(** * SaneC: the exception engine (saneex) and the object runtime (saneobj)

    A shallow embedding of the two engines of ProgerXP/SaneC.  The library
    functions of saneex.c and saneobj.c are Rocq functions over an explicit
    machine state; the try / catch / catchall / finally / endtry macros of
    saneex.h are interpreted over a small statement language (the shape of
    the programs of saneex-test.c), with setjmp / longjmp made explicit as a
    [Jump] outcome that travels to the frame whose jmp_buf it names. *)

From Stdlib Require Import ZArith List String Ascii Bool Lia.
From stdpp Require Import gmap.
Import ListNotations.
Local Open Scope Z_scope.

Module Saneex.

(** ** Constants of saneex.h and saneex.c *)

Definition SX_MAX_TRACE_STRING : Z := 128.
Definition EXIT_UNCAUGHT : Z := 200.
Definition EXIT_MAX_TRIES : Z := 254.
Definition EXIT_NO_TRY_ON_LEAVE : Z := 253.
Definition EXIT_OUTSIDE_RETHROW : Z := 252.
Definition EXIT_OUTSIDE_CAUGHT : Z := 251.
Definition EXIT_TOO_NESTED : Z := 250.
Definition MAX_TRY_CATCH : Z := 100.
Definition MAX_TRACE : Z := 20.
Definition FINALLY_THRESHOLD : Z := 50.

(** The range of int (32 bits on the targets of gcc and clang), and the
    value that an int operation which wraps around leaves. *)
Definition INT_MIN : Z := - 2 ^ 31.
Definition INT_MAX : Z := 2 ^ 31 - 1.
Definition int_wrap (z : Z) : Z := (z - INT_MIN) mod 2 ^ 32 + INT_MIN.

(** ** Data *)

(** struct SxTraceEntry.  [extra] is a pointer, 0 is NULL. *)
Record SxTraceEntry := mkEntry {
  code : Z;
  uncatchable : bool;
  file : string;
  line : Z;
  message : string;
  extra : Z
}.

(** struct TryContext.  The jmp_buf of a slot is identified with the index
    of the slot in [contexts]. *)
Record TryContext := mkContext { caught : Z }.

#[global] Instance TryContext_inhabited : Inhabited TryContext :=
  populate (mkContext 0).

» Exercise goal:
Determine the number of lines in the preceding data that contain the word "extra". Reply with that number only.

» Answer section:
2